Let’s say the situation at work is not good. The project (or product, or re-org, or whatever) has launched, and the best you can say is that things aren’t going as planned. At all. It’s a disaster, though the best word for it is the one you drop over drinks with your team and when venting at home: it’s a clusterfuck.
Clusterfucks hold a special place in public life, one distinct from the complications, crises, and catastrophes that mar our personal and professional existences.
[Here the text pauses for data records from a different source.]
(** ** Writing one item *)

Section Write.
Context {base : QueueItem} {disc : list byte} {metas : list CompactAccountMeta}
  {args : list byte} {idf : Z → list byte}.
Context (Hargs : add_args base disc metas idf) (Hlim : fits_limits metas args).
Implicit Types (acc : list byte) (pos : Z).

Let x pos := new_entry pos base disc metas args idf.
Let x_bytes pos : list byte := bytes_of (e_item (x pos)) ++ e_payload (x pos).

Lemma new_entry_lens pos :
  callback_discriminator_len (e_item (x pos)) = zlen disc ∧
  metas_len (e_item (x pos)) = zlen metas ∧ args_len (e_item (x pos)) = zlen args.
Proof.
  destruct Hlim. pose proof (zlen_nonneg disc). pose proof (zlen_nonneg metas).
  pose proof (zlen_nonneg args). pose proof (aa_disc _ _ _ _ Hargs).
  simpl. rewrite !as_u16_small by fits_lia. done.
Qed.

Lemma new_entry_end pos : entry_end pos (e_item (x pos)) = pos + item_total disc metas args.
Proof.
  destruct (new_entry_lens pos) as (Hd & Hm & Ha).
  unfold entry_end, payload_len, item_total. rewrite Hd, Hm, Ha. lia.
Qed.

Lemma new_entry_next pos :
  pos mod 8 = 0 →
  item_next pos (e_item (x pos)) = pos + align_up (item_total disc metas args).
Proof.
  intros Hpos. rewrite item_next_eq, new_entry_end, !align_up_spec.
  pose proof (Z.div_mod pos 8). replace (pos + item_total disc metas args + 7)
    with (item_total disc metas args + 7 + pos / 8 * 8) by lia.
  rewrite Z.div_add by lia. lia.
Qed.

Lemma new_entry_wf pos : pod_wf (e_item (x pos)).
Proof.
  pose proof (aa_base _ _ _ _ Hargs) as Hb. rewrite QueueItem_wf_iff in *.
  pose proof (aa_id _ _ _ _ Hargs (as_u32 pos)). simpl. destruct_and!.
  repeat split; try done; try (apply wrap_fits; lia); try (by apply wrap_fits); fits_lia.
Qed.

Lemma zlen_payload pos : zlen (e_payload (x pos)) = item_total disc metas args - 96.
Proof.
  simpl. rewrite !zlen_app, zlen_cast_to_bytes by apply Hargs.
  rewrite size_of_CompactAccountMeta. unfold item_total. lia.
Qed.

Lemma zlen_x_bytes pos : zlen (x_bytes pos) = item_total disc metas args.
Proof.
  unfold x_bytes. rewrite zlen_app, zlen_payload, zlen_bytes_of by apply new_entry_wf.
  rewrite size_of_QueueItem. lia.
Qed.

Lemma item_total_bounds : 96 ≤ item_total disc metas args < 2 ^ 17.
Proof.
  unfold item_total. destruct Hlim. pose proof (zlen_nonneg disc).
  pose proof (zlen_nonneg metas). pose proof (zlen_nonneg args).
  pose proof (aa_disc _ _ _ _ Hargs). lia.
Qed.

(** The four copies are one write of the whole entry. *)
Lemma write_item_at_Ok acc pos :
  0 ≤ pos → pos + item_total disc metas args ≤ zlen acc →
  write_item_at pos (set_id base (idf (as_u32 pos))) disc metas args acc =
    (splice acc pos (x_bytes pos), Ok (pos + item_total disc metas args)).
Proof.
  intros Hpos Hend. pose proof item_total_bounds as Htot.
  pose proof (zlen_nonneg disc). pose proof (zlen_nonneg metas). pose proof (zlen_nonneg args).
  pose proof (new_entry_wf pos) as Hwf.
  assert (zlen (cast_to_bytes metas) = zlen metas * 33) as Hcast.
  { rewrite zlen_cast_to_bytes by apply Hargs. done. }
  assert (zlen (bytes_of (e_item (x pos))) = 96) as Hitem.
  { rewrite zlen_bytes_of by done. done. }
  unfold write_item_at, mbind, queue_op_bind, q_get, q_lift, q_try, mret, queue_op_ret.
  rewrite size_of_QueueItem, size_of_CompactAccountMeta.
  unfold item_total in *. unfold ensure.
  destruct (Z.leb_spec (pos + 96 + zlen disc + zlen metas * 33 + zlen args) (zlen acc)); [|lia].
  rewrite copy_into_eq by lia. rewrite copy_into_eq by zlen_lia.
  rewrite copy_into_eq by zlen_lia. rewrite copy_into_eq; [|lia|zlen_lia|].
  2: { etrans; [exact Hitem|lia]. }
  f_equal; [|f_equal; lia].
  unfold x_bytes, x, new_entry. cbn [e_item e_payload].
  rewrite splice_splice_right by lia.
  replace (pos + 96 + zlen disc + zlen metas * 33)
    with (pos + 96 + zlen (disc ++ cast_to_bytes metas)) by zlen_lia.
  rewrite splice_splice_right by zlen_lia.
  rewrite <- app_assoc. change (e_item (x pos)) with
    (placed_item (set_id base (idf (as_u32 pos))) (pos + 96) (pos + 96 + zlen disc)
       (pos + 96 + zlen disc + zlen metas * 33) disc metas args) in Hitem.
  replace (pos + 96 + zlen (disc ++ cast_to_bytes metas))
    with (pos + 96 + zlen disc + zlen metas * 33) by zlen_lia.
  rewrite <- Hitem at 1. apply splice_splice_left; [lia|]. rewrite Hitem. zlen_lia.
Qed.

Lemma write_item_at_Err acc pos :
  zlen acc < pos + item_total disc metas args →
  write_item_at pos (set_id base (idf (as_u32 pos))) disc metas args acc =
    (acc, Err AccountDataTooSmall).
Proof.
  intros Hend. unfold write_item_at, mbind, queue_op_bind, q_get, q_lift, ensure.
  rewrite size_of_QueueItem, size_of_CompactAccountMeta. unfold item_total in *.
  by destruct (Z.leb_spec (pos + 96 + zlen disc + zlen metas * 33 + zlen args) (zlen acc)); [lia|].
Qed.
The F-Word, former Oxford English Dictionary editor Jesse Sheidlower’s comprehensive history of the term, defines a clusterfuck as “a bungled or confused undertaking or situation.” Stanford business professor Bob Sutton goes further, describing clusterfucks as “those debacles and disasters caused by a deadly brew of illusion, impatience, and incompetence that afflicts too many decision-makers, especially those in powerful, confident, and prestigious groups.”
More here –Quartz
I relate with this.
Once one thing goes wrong, a whole heap of other things follow. It’s like when you’re in a profit run in the markets… but the opposite.
“All three of these failings share a common root: people in power who don’t (or won’t) acknowledge the realities of their environment, and who don’t push themselves to confront what they don’t know. ”
Indeed – unfortunately many senior people actively dump anyone who questions their idiotic thinking and surround themselves with ‘yes’ men. After that, all you need is time.